The apex Court held that the auction sale cannot be effectuated. In this petition the petitioners as far back as on 7.2.2007 had paid a sum of Rs. 42,00,000/- to the Uttar Pradesh Financial Corporation, which is noted in the order of this Court dated 7.2.2007. By a subsequent order dated 19.2.2007, this Court also permitted the Uttar Pradesh Financial Corporation to utilize the amount. Till 7.2.2007 or till 19.2.2007 or even till the petition was allowed on 12.3.2007, there was no offermade by the respondent No. 4 to pay the balance sale consideration. It is thus clear that long before the offer was made by the respondent No. 4 to pay the balance sale consideration the petitioner had already virtually wiped out their liability. In the letter of the Uttar Pradesh Financial Corporation dated 17.3.2007 the total liability of the petitioners was stated to be Rs. 45,22,786.04, and after adjusting the sum of Rs. 42,00,000/- paid by the petitioners, the balance, which the Uttar Pradesh Financial Corporation had shown to be due was Rs. 3,22,786.04 plus interest till the date of final payment. The petitioners’ Counsel has made a statement that whatever dues of the Uttar Pradesh Financial Corporation remain the petitioners are ready to clear off. It appears that after the remand of the case from the Supreme Court the Uttar Pradesh Financial Corporation has shifted its stand regarding the dues of the petitioners. A supplementary affidavit has been filed by the Uttar Pradesh Financial Corporation after the remand in paragraph 13 of which the dues of the petitioners are shown to be Rs. 27.04 lacs plus Rs. 23,62,931.18 interest as on 20.12.2007 plus expenses Rs. 2,68,225/- totalling Rs. 53,31,156.22. In his oral submission Sri Satish Chaturvedi, learned Counsel for the Uttar Pradesh Financial Corporation submitted that the sum of Rs. 42 lacs which the petitioners have deposited was credited in the sundry account and has not been adjusted towards payment of the dues of the company. This stand is a total departure from the letter dated 17.3.2007 of the Uttar Pradesh Financial Corporation Annexure-1 from which it appears that the Uttar Pradesh Financial Corporation had adjusted the sum of Rs. 42 lacs against the dues of the petitioners and there remained a balance of Rs. 3,22,786.04 alone.

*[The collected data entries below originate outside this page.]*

(** The directory of an entry name other than the eleven is as it was
    before the set-up. *)
Lemma setup_dirs_eleven_frame (args : Args) (fs : Os.fsys) (s : string) :
  save_dir args = Some s ->
  (setup_dirs args fs).2 = Ok () ->
  forall c, Os.entry_name c -> c ∉ sequence_names ->
    Os.node_at (setup_dirs args fs).1 (Os.resolve s ++ [c])
    = Os.node_at fs (Os.resolve s ++ [c]).
Proof.
  intros Hsd _ c Hc Hnot. unfold setup_dirs. rewrite Hsd.
  destruct (decide (Os.node_at (setup_loop (Some s) (Py.range 11) fs).1 (Os.resolve s ++ [c])
                    = Os.node_at fs (Os.resolve s ++ [c]))) as [Heq|Hdiff]; [exact Heq|].
  exfalso. apply setup_loop_frame in Hdiff as (_ & _ & s0 & i & [= <-] & Hi & Hpre).
  assert (Hin : directory_name i ∈ sequence_names).
  { rewrite <- sequence_names_range. apply list_elem_of_fmap. eauto. }
  apply elem_of_prefixes in Hpre as [Hpre _]. unfold dir_path in Hpre.
  rewrite resolve_entry in Hpre by (apply sequence_names_entry, Hin).
  apply prefix_length_eq in Hpre; [|rewrite !length_app; reflexivity].
  apply app_inj_tail in Hpre as [_ ->]. contradiction.
Qed.

(** C7.  The set-up of the directories is idempotent: run a second time
    from the file system the first run left, with the same [--save-dir],
    it leaves that file system as it is and ends as the first run ended;
    and when the first run ended well the second finds each of the eleven
    directories and calls [os.makedirs] for none. *)
Theorem setup_dirs_idempotent (args : Args) (fs : Os.fsys) :
  setup_dirs args (setup_dirs args fs).1 = setup_dirs args fs /\
  (setup_dirs args (setup_dirs args fs).1).1 = (setup_dirs args fs).1 /\
  length (Py.range 11) = 11%nat /\
  ((setup_dirs args fs).2 = Ok () ->
   forall i, i ∈ Py.range 11 ->
     exists s, save_dir args = Some s /\
       Os.path_exists (dir_path s i) (setup_dirs args fs).1 = true).
Proof.
  set (fs1 := (setup_dirs args fs).1). unfold setup_dirs in *.
  pose proof (setup_loop_idempotent (save_dir args) (Py.range 11) fs) as Hidem.
  fold fs1 in Hidem. split; [exact Hidem|]. split; [rewrite Hidem; reflexivity|].
  split; [reflexivity|].
  intros Hok i Hi. apply (setup_loop_all _ (Py.range 11) fs fs1 i); [|exact Hi].
  subst fs1. destruct (setup_loop _ _ fs) as [fs' r]. simpl in Hok |- *.
  rewrite Hok. reflexivity.
Qed.

Lemma setup_dirs_idempotent_witness :
  (setup_dirs Sample.args (setup_dirs Sample.args ∅).1).1 = (setup_dirs Sample.args ∅).1 /\
  Os.path_exists "out/03" (setup_dirs Sample.args ∅).1 = true.
Proof.
  destruct (setup_dirs_idempotent Sample.args ∅) as (_ & Hsame & _ & Hall).
  split; [exact Hsame|].
  destruct (Hall eq_refl 3) as (s & Hs & Hex).
  - unfold Py.range. simpl. do 3 right; left.
  - injection Hs as <-. exact Hex.
Defined.

(** After a set-up that ends well each of the eleven paths holds a
    directory, or the regular file it held before. *)
Lemma setup_dirs_nodes (args : Args) (fs : Os.fsys) (s : string) :
  save_dir args = Some s ->
  (setup_dirs args fs).2 = Ok () ->
  forall c, c ∈ sequence_names ->
    Os.node_at (setup_dirs args fs).1 (Os.resolve s ++ [c]) = Some Os.Dir \/
    exists content,
      Os.node_at fs (Os.resolve s ++ [c]) = Some (Os.File content) /\
      Os.node_at (setup_dirs args fs).1 (Os.resolve s ++ [c]) = Some (Os.File content).
Proof.
  intros Hsd Hok c Hc.
  assert (Hrun : setup_loop (Some s) (Py.range 11) fs = ((setup_dirs args fs).1, Ok ())).
  { unfold setup_dirs in *. rewrite Hsd in *.
    destruct (setup_loop _ _ fs) as [fs1 r]. simpl in Hok |- *. rewrite Hok. reflexivity. }
  destruct (dir_path_name s c Hc) as (i & Hi & Hp).
  destruct (setup_loop_all _ _ _ _ i Hrun Hi) as (s0 & [= <-] & Hex).
  rewrite Hp in Hex. apply path_exists_node in Hex as [_ [n Hn]].
  rewrite resolve_entry in Hn by (apply sequence_names_entry, Hc).
  destruct (decide (Os.node_at (setup_dirs args fs).1 (Os.resolve s ++ [c])
                    = Os.node_at fs (Os.resolve s ++ [c]))) as [Heq|Hdiff].
  - destruct n as [|content]; [left; exact Hn|].
    right. exists content. split; [rewrite <- Heq|]; exact Hn.
  - left. unfold setup_dirs in Hdiff. rewrite Hsd in Hdiff.
    apply setup_loop_frame in Hdiff as (_ & H & _).
    unfold setup_dirs. rewrite Hsd. exact H.
Qed.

This stand is a total departure from the letter dated 17.3.2007 of the Uttar Pradesh Financial Corporation Annexure-1 from which it appears that the Uttar Pradesh Financial Corporation had adjusted the sum of Rs. 42 lacs against the dues of the petitioners and there remained a balance of Rs. 3,22,786.04 alone. Moreover, the stand taken by Sri Satish Chaturvedi in his oral submissions is not supported from the pleadings of the Uttar Pradesh Financial Corporation filed before the aforesaid supplementary affidavit. 12. Sri R.P. Agarwal submitted that the petitioner Nos. 1 and 2 have no right to maintain the writ petition. There was no resolution of the company permitting the petitioner No. 2 to file the writ petition. He referred to the affidavit filed in support of the writ petition in which the petitioner No. 2 who has sworn the affidavit has described himself as the pairokar of the company. In the counter affidavit filed by the respondent No. 4 it has been averred that there is no resolution of the Board of Directors authorizing the second petitioner to file the writ petition. Sri R.P. Agarwal relied upon the decision of the Calcutta High Court in Al-Amin Seatrans Limited v. Owners and Party Interested in Vessel M.V. Loyal Bird, 1996 (1) Comp. L.J. 258, in which it has been held that a director of a company has only such powers as are vested in him by the Memorandum or Articles of Association and he has no authority to institute a suit on behalf of the company unless the power is specifically conferred either under the Memorandum or Articles of Association of the Company or by a resolution of the Board of Directors. Another decision relied upon by Sri Agarwal is Shubh Shanti Services Limited v. Manjula S. Agarwalla and others, 2005 (12) Comp Cas 477 in which the apex Court has held that the Directors act as a body and an individual director has no power to act on behalf of the company except to the extent the Board of Directors have delegated the power to him within the limits permitted by the Companies Act or other law.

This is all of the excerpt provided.